§ Description of the task
Extract, unchanged, each line of the listing below from its first line through the line that contains "trim (fst l)", inclusive, and nothing else.

►

(** An item whose name, if it gives one, is a string. *)
Definition named (item : value) : bool :=
  match item with
  | VObject o =>
      match prop "tool" o with
      | VString _ => true
      | t => nullish t && match prop "name" o with VString _ => true | n => nullish n end
      end
  | _ => true
  end.

(** A limit as the daemon takes it: a name and a whole number. *)
Definition limit_ok (l : limit) : Prop :=
  trim (fst l) = fst l /\ fst l <> "" /\ exists z, 0 <= z /\ snd l = int z.

Lemma floor_good n : good_limit n = true -> exists z, 0 <= z /\ math_floor n = int z.
Proof.
  unfold good_limit. destruct n as [| | |k]; try done. intros H.
  exists (k / scale). split; [|done]. simpl in H. apply negb_true_iff, Z.ltb_ge in H.
  apply Z.div_pos; [lia|apply scale_pos].
Qed.

Lemma limit_of_ok t n l : limit_of (trim t) n = Some l -> limit_ok l.
Proof.
  unfold limit_of. destruct (truthy_str (trim t)) eqn:Et; [|done].
  destruct (good_limit n) eqn:Eg; [|done]. intros [= <-].
  split; [apply trim_idem|]. split; [by apply truthy_str_true|]. by apply floor_good.
Qed.

Lemma strict_lenient_item item : named item = true -> lenient_item item = strict_item item.
Proof.
  unfold lenient_item, strict_item, named.
  destruct item as [| |b|x|s|l|o]; try done.
  change (safeObject (VObject o)) with o. unfold coalesce at 1 2.
  destruct (prop "tool" o); try done; simpl; destruct (prop "name" o); done.
Qed.

Lemma strict_lenient_items l :
  forallb named l = true -> omap lenient_item l = omap strict_item l.
Proof.
  induction l as [|x l IH]; [done|]. cbn [forallb]. intros [Hx Hn]%andb_true_iff.
  unfold omap in *. cbn [list_omap]. rewrite strict_lenient_item by done. by rewrite IH.
Qed.

Lemma lenient_strict_parts ps out out' :
  strict_parts out ps = Ok out' -> fold_left lenient_part ps out = out'.
Proof.
  revert out. induction ps as [|p ps IH]; intros out; cbn [strict_parts fold_left]; [by intros [=]|].
  unfold strict_part, lenient_part at 2. destruct (split_limit p) as [[t n]|]; [|done].
  destruct (truthy_str t); [|done]. destruct (good_limit n); [|done]. cbn [negb]. apply IH.
Qed.

Lemma upsert_ok t n out : limit_ok (t, n) -> Forall limit_ok out -> Forall limit_ok (upsert_limit t n out).
Proof.
  intros Hl. induction 1 as [|[t' m] out Hx Hout IH]; simpl; [by constructor|].
  case_bool_decide as E; constructor; try done. by rewrite E.
Qed.

Lemma upsert_keys t n out :
  NoDup (map fst out) -> NoDup (map fst (upsert_limit t n out)) /\
  forall x, x ∈ map fst (upsert_limit t n out) -> x = t \/ x ∈ map fst out.
Proof.
  induction out as [|[t' m] out IH]; cbn [upsert_limit map fst]; intros Hnd.
  { split; [apply NoDup_singleton|]. set_solver. }
  apply NoDup_cons in Hnd as [Hn Hnd]. case_bool_decide as E; cbn [map fst].
  { split; [by constructor|]. set_solver. }
  destruct (IH Hnd) as [H1 H2]. split; [|set_solver]. constructor; [|done].
  intros [->|Hin]%H2; done.
Qed.

Lemma strict_parts_ok ps out out' :
  Forall limit_ok out -> NoDup (map fst out) -> strict_parts out ps = Ok out' ->
  Forall limit_ok out' /\ NoDup (map fst out').
Proof.
  revert out. induction ps as [|p ps IH]; intros out Hok Hnd; cbn [strict_parts]; [by intros [= <-]|].
  unfold strict_part, split_limit.
  destruct (index_of "=" p) as [[|i]|]; [done| |done].
  destruct (truthy_str (trim (stake (S i) p))) eqn:Et; [|done].
  destruct (good_limit (str_to_number (trim (sdrop (S (S i)) p)))) eqn:Eg; [|done]. cbn [negb].
  apply IH; [|by apply upsert_keys]. apply upsert_ok; [|done].
  split; [apply trim_idem|]. split; [by apply truthy_str_true|]. by apply floor_good.
Qed.

(** Tool call limits that a direct run accepts (it refuses malformed ones)
    are read in the same way for a workflow's defaults, which skip malformed
    ones, provided the JSON form names tools by strings; and every limit that
    is read has a trimmed non-empty tool name and a non-negative whole number,
    with no tool twice in the list form. *)
Theorem tool_limits_agree raw r :
  strict_limits raw = Ok r ->
  (forall v, is_json_text (trim raw) = true -> parse (trim raw) = Some v ->
     forallb named (json_items v) = true) ->
  parseToolCallLimits raw = match r with Some l => nonempty l | None => None end /\
  Forall limit_ok (default [] r) /\
  (is_json_text (trim raw) = false -> NoDup (map fst (default [] r))).
Proof.
  unfold strict_limits, parseToolCallLimits.
  destruct (truthy_str (trim raw)); cbn [negb];
    [|intros [= <-] _; split; [done|]; split; [apply List.Forall_nil|intros _; apply NoDup_nil_2]].
  destruct (is_json_text (trim raw)) eqn:Ej.
  - destruct (parse (trim raw)) as [v|] eqn:Ev; [|done]. intros Hr Hn. injection Hr as <-.
    specialize (Hn v eq_refl eq_refl). split_and!; [| |done].
    + by rewrite strict_lenient_items.
    + apply Forall_forall. intros l (x & _ & Hx)%list_elem_of_omap. by apply limit_of_ok in Hx.
  - destruct (strict_parts [] (limit_parts (trim raw))) as [out|e] eqn:Ep; [|done].
    intros [= <-] _. rewrite (lenient_strict_parts _ _ _ Ep).
    destruct (strict_parts_ok _ _ _ (List.Forall_nil limit_ok) NoDup_nil_2 Ep) as [Hok Hnd].
    by destruct out.
Qed.
End limits.

(** ** Concrete settings *)

Definition sample_settings : RunSettings :=
  mkSettings tools_host false full " strict " true "m1" "" " " "http://api" "key" "" "30000" "4096"
    true false "12" "" "3" "x" "bash=3, read = 7.9,bash=5" "" "8" "search" true true false true "2" ""
    "todo" "newest" true false true "5" "" "1".

Definition sample_request : obj value :=
  match @build_request text_json sample_settings (mkContext "s1" [] None) "hi" [] with
  | Ok req => req
  | Throw _ => []
  end.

◄

§ Answer space
(** An item whose name, if it gives one, is a string. *)
Definition named (item : value) : bool :=
  match item with
  | VObject o =>
      match prop "tool" o with
      | VString _ => true
      | t => nullish t && match prop "name" o with VString _ => true | n => nullish n end
      end
  | _ => true
  end.

(** A limit as the daemon takes it: a name and a whole number. *)
Definition limit_ok (l : limit) : Prop :=
  trim (fst l) = fst l /\ fst l <> "" /\ exists z, 0 <= z /\ snd l = int z.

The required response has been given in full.